Cottonwood is a city in Kaufman County, Texas, United States. The population was 181 at the 2020 census.

==Geography==

Cottonwood is located in southwestern Kaufman County along country roads east of Rosser, south of Scurry, and west of Grays Prairie. It is 12 mi southwest of Kaufman, the county seat, and 39 mi southeast of the center of Dallas.

According to the United States Census Bureau, Cottonwood has a total area of 4.46 km2, all land.

==Demographics==

As of the census of 2000, there were 181 people, 65 households, and 54 families residing in the city. The population density was 117.1 PD/sqmi. There were 69 housing units at an average density of 44.6 /sqmi. The racial makeup of the city was 96.13% White, 1.10% African American, 1.66% from other races, and 1.10% from two or more races. Hispanic or Latino of any race were 2.76% of the population.

There were 65 households, out of which 41.5% had children under the age of 18 living with them, 76.9% were married couples living together, 4.6% had a female householder with no husband present, and 15.4% were non-families. 13.8% of all households were made up of individuals, and 7.7% had someone living alone who was 65 years of age or older. The average household size was 2.78 and the average family size was 3.05.

In the city, the population was spread out, with 28.7% under the age of 18, 5.0% from 18 to 24, 34.8% from 25 to 44, 23.8% from 45 to 64, and 7.7% who were 65 years of age or older. The median age was 36 years. For every 100 females, there were 105.7 males. For every 100 females age 18 and over, there were 92.5 males.

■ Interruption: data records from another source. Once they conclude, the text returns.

(* ===== verification/WorkerEvents.v ===== *)
(** * Runs where nothing is swapped (swape2.c, lines 39-46)

    With [iterations = 0], or without threads, no thread enters the body of
    the loop of line 39: nothing is printed, the buffer and the mutexes
    stay as [start_threads] made them ([zero_iterations_idle]), and no
    thread accesses the buffer, so such a run has no data race. *)

From S2P Require Import Prelude CInt SlotLockTable SharedBuffer SwapWorker WorkerInvariant WorkerTheorems.

Local Open Scope Z_scope.

(** A thread with nothing left to do: about to leave the loop of line 39,
    or returned. *)
Definition idle_thread (th : thread) : Prop :=
  (tpc th = LoopTest ∧ iterations th = 0) ∨ tpc th = Finished.

(** A state of a run where nothing is swapped: [w0] as it was, but for the
    threads, all idle. *)
Record idle `{SlotLocks L} (w0 w : world L) : Prop := {
  idle_buf : buf w = buf w0;
  idle_locks : locks w = locks w0;
  idle_log : log w = [];
  idle_threads : Forall idle_thread (threads w)
}.

Section Events.
Context `{SlotLocks L}.
Variable rand_seq : nat → Z.
Implicit Types w : world L.

Lemma idle_step w0 w w' : idle w0 w → step rand_seq w w' → idle w0 w'.
Proof.
  intros [Hb Hl Hg Hth] Hst. inversion Hst as [t w1 w2 Hs]; subst w1 w2.
  unfold swap_step in Hs. destruct (threads w !! t) as [th|] eqn:Ht; [|done].
  destruct (Forall_lookup_1 _ _ _ _ Hth Ht) as [[Hpc Hit]|Hpc]; rewrite Hpc in Hs; [|done].
  rewrite decide_True in Hs by done. simplify_eq/=. split; try done.
  apply Forall_insert; [done|]. by right.
Qed.

Lemma idle_rtc w0 w w' : idle w0 w → rtc (step rand_seq) w w' → idle w0 w'.
Proof. intros Hi Hr. induction Hr as [|w1 w2 w3 Hs _ IH]; [done|]. by eapply IH, idle_step. Qed.

(** Idle threads access nothing: a state of a run with nothing to swap
    has no data race. *)
Lemma idle_no_race w0 w : idle w0 w → ¬ data_race w.
Proof.
  intros [_ _ _ Hth] (t & u & th & thu & a & b & _ & Ht & _ & Ha & _).
  destruct (Forall_lookup_1 _ _ _ _ Hth Ht) as [[Hpc _]|Hpc];
    unfold next_accesses in Ha; rewrite Hpc in Ha; set_solver.
Qed.

Lemma idle_init n m dly its :
  (its = 0 ∨ m = 0%nat) → idle (L := L) (init_world n m dly its) (init_world n m dly its).
Proof.
  intros Hz. split; try done. simpl. apply Forall_fmap, Forall_forall.
  intros k Hk%elem_of_seq. left. simpl. split; [done|lia].
Qed.

(** C26. With [iterations = 0], or with no thread, no thread enters the
    body of the loop of line 39: in every reachable state nothing has been
    printed, the buffer is still [0..N-1], every mutex is as initialised,
    and every thread is about to return or has returned. *)
Theorem zero_iterations_idle n m dly its w :
  (its = 0 ∨ m = 0%nat) → rtc (step rand_seq) (init_world n m dly its) w →
  log w = [] ∧ buf w = {| data := iota n; size := Z.of_nat n |} ∧ locks w = sl_init n ∧
  Forall idle_thread (threads w).
Proof.
  intros Hz Hr. destruct (idle_rtc _ _ _ (idle_init n m dly its Hz) Hr) as [-> -> -> ?].
  by split_and!.
Qed.

End Events.

(** ** Concrete runs *)

(** Two threads told to run [0] times, run to the end. *)
Definition w_idle : world MutexArray.table :=
  run_first (demo_rand [0; 1]) 10 (init_world 4 2 10 0).

Lemma zero_iterations_idle_witness :
  log w_idle = [] ∧ buf w_idle = {| data := iota 4; size := Z.of_nat 4 |} ∧
  locks w_idle = sl_init 4 ∧ Forall idle_thread (threads w_idle).
Proof. apply (zero_iterations_idle (demo_rand [0; 1]) 4 2 10 0); [by left|apply run_first_rtc]. Defined.
(** * ProxyManager (app/proxy_manager.py): a shallow embedding

    The class [ProxyManager] keeps its state in class attributes and exposes
    class methods only.  The embedding below follows the source method by
    method:

    - the class attributes [_proxies], [__proxy_timestamp] and
      [__refresh_count] form the record [manager];
    - a method is a computation in the monad [M]: it threads the [manager],
      may raise a Python exception, and appends to a trace of observable
      effects (logger calls, [print], outbound HTTP requests);
    - what the outside world answers (HTTP responses, clock readings, random
      draws, results of the validation tasks) is an explicit argument of the
      method that consumes it;
    - [datetime] values are integers (microseconds), [timedelta] values too.

    A second, smaller model ([Module Objects]) keeps Python's list objects in
    a store, to talk about which list object a caller is handed. *)

From Stdlib Require Import ZArith Ascii String List Lia.
From stdpp Require Import base list strings gmap pretty.

Open Scope Z_scope.

(** ** Python strings: [str.split] and [str.join] with a one-character separator *)

Module Py.

Definition newline : ascii := "010"%char.

(** [s.split(sep)] for a separator of length one: the pieces between
    consecutive separators, empty pieces included; [''.split(sep) = ['']]. *)
Fixpoint split (sep : ascii) (s : string) : list string :=
  match s with
  | EmptyString => [ EmptyString ]
  | String c rest =>
      if Ascii.eqb c sep then EmptyString :: split sep rest
      else match split sep rest with
           | [] => [ String c EmptyString ]
           | piece :: pieces => String c piece :: pieces
           end
  end.

(** [sep.join(pieces)]. *)
Fixpoint join (sep : ascii) (pieces : list string) : string :=
  match pieces with
  | [] => EmptyString
  | [ piece ] => piece
  | piece :: more => piece +:+ String sep (join sep more)
  end.
(** * Bill-splitting core of polarsou: tax engine and split engine

    A shallow embedding of [utils/malaysian/taxCalculator.ts]
    (class [MalaysianTaxCalculator]), of [services/calculations.ts]
    (class [BillCalculator] and the free functions around it) and of the
    balance computation of [pages/SessionPage.tsx], together with the
    properties of the two engines.  Also embedded are the tax helpers
    of [utils/index.ts], the bill items of the local storage service and
    the session total of [components/session/SessionHistory.tsx]; Part III
    has further properties of all of them.

    Numbers.  The TypeScript code computes on IEEE doubles, and the two
    engines are embedded twice.

    On rationals (the modules of Part I but the last two; Parts II and
    III): a JavaScript [number] is an exact rational ([Q]); [+], [-], [*]
    and [/] are taken without rounding error; [Infinity] and [NaN] are
    not numbers of the model.  [Math.round] is rounding to the nearest
    integer with ties towards plus infinity.  A division whose divisor is
    zero leaves the rationals (JavaScript yields [Infinity] or [NaN]); in
    the split engine it is reported as [DivisionByZero] instead of being
    given a value.  Equality of amounts is [Qeq] ([==]).  The properties
    stated on this model are those that do not turn on the last bit of a
    double: who pays whom, which items and flags enter a total, how many
    balances and transfers there are, what a call does to its argument.

    On doubles (the modules [Binary64] and [Doubles] of Part I; Part IV):
    a [number] is a binary64 value, finite, infinite or [NaN]; every
    operation returns the exact result rounded to the nearest double, a
    tie going to the even significand; a zero divisor gives an infinity
    or [NaN].  The properties stated on this model are those about the
    cent that a function returns, about ties, and about the end of the
    settlement loop.

    Objects.  The engines are written as functions on values.  Where the
    question is what a function does to its argument,
    [generatePaymentInstructions] is also given on a heap of objects and
    arrays that are passed by reference, and the two are related. *)

From Stdlib Require Import ZArith QArith Qround Qabs Qminmax Qreduction Qpower Lia Lqa.
From stdpp Require Import base option list gmap strings.
Definition set_last_decodified_status (v : option string) (self : t) : t :=
  {| instrument := instrument self; buffer_radix := buffer_radix self;
     identity := identity self;
     extended_resolution := extended_resolution self; messages := messages self;
     last_queried_status := last_queried_status self;
     last_decodified_status := v;
     current_set_point := current_set_point self;
     current_sweep_rate := current_sweep_rate self;
     field_set_point := field_set_point self;
     safe_current_negative_limit := safe_current_negative_limit self;
     safe_current_positive_limit := safe_current_positive_limit self |}.

Definition set_current_set_point (v : option float) (self : t) : t :=
  {| instrument := instrument self; buffer_radix := buffer_radix self;
     identity := identity self;
     extended_resolution := extended_resolution self; messages := messages self;
     last_queried_status := last_queried_status self;
     last_decodified_status := last_decodified_status self;
     current_set_point := v;
     current_sweep_rate := current_sweep_rate self;
     field_set_point := field_set_point self;
     safe_current_negative_limit := safe_current_negative_limit self;
     safe_current_positive_limit := safe_current_positive_limit self |}.

Definition set_current_sweep_rate_attr (v : option float) (self : t) : t :=
  {| instrument := instrument self; buffer_radix := buffer_radix self;
     identity := identity self;
     extended_resolution := extended_resolution self; messages := messages self;
     last_queried_status := last_queried_status self;
     last_decodified_status := last_decodified_status self;
     current_set_point := current_set_point self;
     current_sweep_rate := v;
     field_set_point := field_set_point self;
     safe_current_negative_limit := safe_current_negative_limit self;
     safe_current_positive_limit := safe_current_positive_limit self |}.

Definition set_field_set_point (v : option float) (self : t) : t :=
  {| instrument := instrument self; buffer_radix := buffer_radix self;
     identity := identity self;
     extended_resolution := extended_resolution self; messages := messages self;
     last_queried_status := last_queried_status self;
     last_decodified_status := last_decodified_status self;
     current_set_point := current_set_point self;
     current_sweep_rate := current_sweep_rate self;
     field_set_point := v;
     safe_current_negative_limit := safe_current_negative_limit self;
     safe_current_positive_limit := safe_current_positive_limit self |}.

Definition set_safe_current_negative_limit (v : option float) (self : t) : t :=
  {| instrument := instrument self; buffer_radix := buffer_radix self;
     identity := identity self;
     extended_resolution := extended_resolution self; messages := messages self;
     last_queried_status := last_queried_status self;
     last_decodified_status := last_decodified_status self;
     current_set_point := current_set_point self;
     current_sweep_rate := current_sweep_rate self;
     field_set_point := field_set_point self;
     safe_current_negative_limit := v;
     safe_current_positive_limit := safe_current_positive_limit self |}.

Definition set_safe_current_positive_limit (v : option float) (self : t) : t :=
  {| instrument := instrument self; buffer_radix := buffer_radix self;
     identity := identity self;
     extended_resolution := extended_resolution self; messages := messages self;
     last_queried_status := last_queried_status self;
     last_decodified_status := last_decodified_status self;
     current_set_point := current_set_point self;
     current_sweep_rate := current_sweep_rate self;
     field_set_point := field_set_point self;
     safe_current_negative_limit := safe_current_negative_limit self;
     safe_current_positive_limit := v |}.

(** [self.instrument.query(cmd)] *)
Definition query (cmd : string) : M t string :=
  fun self =>
    let '(i, reply) := Visa.query cmd (instrument self) in
    (set_instrument i self, Normal reply).

(** [reading == value], where the reading may still be [None]. *)
Definition reading_eq (reading : option float) (value : float) : bool :=
  match reading with
  | Some r => PrimFloat.eqb r value
  | None => false
  end.

(** [float(string)] *)
Definition float (string : string) : M t PrimFloat.float :=
  match Py.float_of_str string with
  | Some v => ret v
  | None => raise ValueError
  end.

(** The classes named by an [except] clause. *)
Definition is_PSNotResponding (e : exn) : bool :=
  match e with Custom Errors.PSNotResponding => true | _ => false end.

Definition is_IncorrectInstrumentError (e : exn) : bool :=
  match e with Custom Errors.IncorrectInstrumentError => true | _ => false end.

Definition is_PSWrongOutputCurrent (e : exn) : bool :=
  match e with Custom (Errors.PSWrongOutputCurrent _) => true | _ => false end.

Definition is_PSWrongCurrentSweepRate (e : exn) : bool :=
  match e with Custom (Errors.PSWrongCurrentSweepRate _) => true | _ => false end.

(** *** Monitor commands *)

Definition get_current_set_point_reading : M t unit :=
  try_except
    (identity <- gets identity ;;
     if Py.contains "IPS" identity then
       radix <- gets buffer_radix ;;
       reply <- query (radix +:+ "R5") ;;
       let string := Py.slice_from reply 1 in
       if Py.contains "?" string then raise Errors.PSNotResponding
       else v <- float string ;; modify (set_current_set_point (Some v))
     else raise Errors.IncorrectInstrumentError)
    (fun e => is_PSNotResponding e || is_IncorrectInstrumentError e)
    (fun error => ret tt).

Definition get_current_sweep_rate_reading : M t unit :=
  try_except
    (identity <- gets identity ;;
     if Py.contains "IPS" identity then
       radix <- gets buffer_radix ;;
       reply <- query (radix +:+ "R6") ;;
       let string := Py.slice_from reply 1 in
       if Py.contains "?" string then raise Errors.PSNotResponding
       else v <- float string ;; modify (set_current_sweep_rate_attr (Some v))
     else raise Errors.IncorrectInstrumentError)
    (fun e => is_PSNotResponding e || is_IncorrectInstrumentError e)
    (fun error => ret tt).

Definition get_field_set_point_reading : M t unit :=
  try_except
    (identity <- gets identity ;;
     if Py.contains "IPS" identity then
       radix <- gets buffer_radix ;;
       reply <- query (radix +:+ "R8") ;;
       let string := Py.slice_from reply 1 in
       if Py.contains "?" string then raise Errors.PSNotResponding
       else v <- float string ;; modify (set_field_set_point (Some v))
     else raise Errors.IncorrectInstrumentError)
    (fun e => is_PSNotResponding e || is_IncorrectInstrumentError e)
    (fun error => ret tt).
(** X14.  [runCopy] counts every cycle once: it returns true and
    increments [copyCyclesSucceeded] exactly when [copyBlocks] returns nil,
    and returns false and increments [copyCyclesFailed] otherwise; nothing
    else in a cycle touches the two cycle counters, and [runCopy] itself
    changes neither an object nor a block counter. *)
Theorem cycle_counted (E : extern) (cfg : config) (lg : logger) (w : world) :
  let cycle := copyBlocks E cfg lg w in
  let run := runCopy E cfg lg w in
  (fst run = true ↔ fst cycle = None)
  ∧ copyCyclesSucceeded (counters (snd run))
    = (copyCyclesSucceeded (counters w) + (if fst run then 1 else 0))%nat
  ∧ copyCyclesFailed (counters (snd run))
    = (copyCyclesFailed (counters w) + (if fst run then 0 else 1))%nat
  ∧ blocksCopied (counters (snd run)) = blocksCopied (counters (snd cycle))
  ∧ blocksCopyFailed (counters (snd run)) = blocksCopyFailed (counters (snd cycle))
  ∧ objects (snd run) = objects (snd cycle).
Proof.
  intros cycle run. subst run. rewrite runCopy_run. fold cycle.
  destruct (keeps_copyBlocks_cyclesKept E cfg lg w) as [Hs Hf]. fold cycle in Hs, Hf.
  destruct (fst cycle); cbn [fst snd counters objects incCopyCyclesFailed
                              incCopyCyclesSucceeded copyCyclesSucceeded copyCyclesFailed
                              blocksCopied blocksCopyFailed];
    rewrite Hs, Hf; repeat split; try done; lia.
Qed.

Section cycle_counts.

Context (cfg : config) (lg : logger).

Lemma runCopy_cycles (E : extern) (w : world) :
  cycles (snd (runCopy E cfg lg w)) = S (cycles w).
Proof.
  rewrite runCopy_run. destruct (keeps_copyBlocks_cyclesKept E cfg lg w) as [Hs Hf].
  unfold cycles.
  destruct (fst (copyBlocks E cfg lg w)); cbn [fst snd counters incCopyCyclesFailed
    incCopyCyclesSucceeded copyCyclesSucceeded copyCyclesFailed]; rewrite Hs, Hf; lia.
Qed.

Lemma tickerLoop_cycles (ticks : list extern) (w : world) :
  cycles (snd (tickerLoop ticks cfg lg w)) = (cycles w + length ticks)%nat.
Proof.
  revert w. induction ticks as [|E ticks IH]; intros w; cbn [tickerLoop length].
  - rewrite ret_run. cbn [snd]. lia.
  - rewrite bind_run, IH, runCopy_cycles. lia.
Qed.

End cycle_counts.

(** X15.  The exit status of the process, for two different, non-empty
    bucket names.  When the metrics server fails before the main line has
    ended the process, the status is 1.  When it still serves: with a copy
    period of zero or less the main line runs one cycle and the status is 0
    if [copyBlocks] returned nil and 1 otherwise; with a positive period the
    main line runs the first cycle and one more for every tick, the failure
    of a cycle does not end it, every cycle is counted, and when the context
    is cancelled the status is 0. *)
Theorem main_exit_status (E : extern) (ticks : list extern) (cfg : config) (w : world) :
  sourceBucket cfg ≠ "" → destBucket cfg ≠ "" → sourceBucket cfg ≠ destBucket cfg →
  let status httpErr := exitStatus httpErr E ticks cfg w in
  let mainLine := main E ticks cfg w in
  (∀ e, status (Some e) = 1)
  ∧ (copyPeriod cfg ≤ 0 →
     (status None = 0 ↔ fst (copyBlocks E cfg [] w) = None)
     ∧ (status None = 1 ↔ is_Some (fst (copyBlocks E cfg [] w)))
     ∧ cycles (snd mainLine) = S (cycles w))
  ∧ (0 < copyPeriod cfg →
     status None = 0 ∧ cycles (snd mainLine) = S (cycles w + length ticks)).
Proof.
  intros Hs Hd Hne status mainLine. subst status mainLine. unfold exitStatus, main.
  rewrite !bool_decide_eq_false_2 by done. cbn [orb].
  split; [done |]. rewrite bind_run. split.
  - intros Hle. rewrite (proj2 (Z.leb_le _ _) Hle), ret_run. cbn [fst snd].
    split; [| split; [| apply runCopy_cycles]].
    + rewrite runCopy_run. by destruct (fst (copyBlocks E cfg [] w)).
    + rewrite runCopy_run. destruct (fst (copyBlocks E cfg [] w)); cbn [fst].
      * split; [by eexists | done].
      * split; [done | by intros [? ?]].
  - intros Hpos. rewrite (proj2 (Z.leb_gt _ _) Hpos), bind_run, ret_run. cbn [fst snd].
    split; [done |]. rewrite tickerLoop_cycles, runCopy_cycles. lia.
Qed.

The median income for a household in the city was $50,625, and the median income for a family was $57,500. Males had a median income of $46,250 versus $26,563 for females. The per capita income for the city was $23,189. About 6.5% of families and 13.4% of the population were below the poverty line, including 18.9% of those under the age of eighteen and 22.2% of those 65 or over.

Historical population
| Census | Pop. | Note | %± |
| 1990 | 156 |  | — |
| 2000 | 181 |  | 16.0% |
| 2010 | 185 |  | 2.2% |
| 2020 | 181 |  | −2.2% |
U.S. Decennial Census 2020 Census

==Education==
Cottonwood is served by the Scurry-Rosser Independent School District.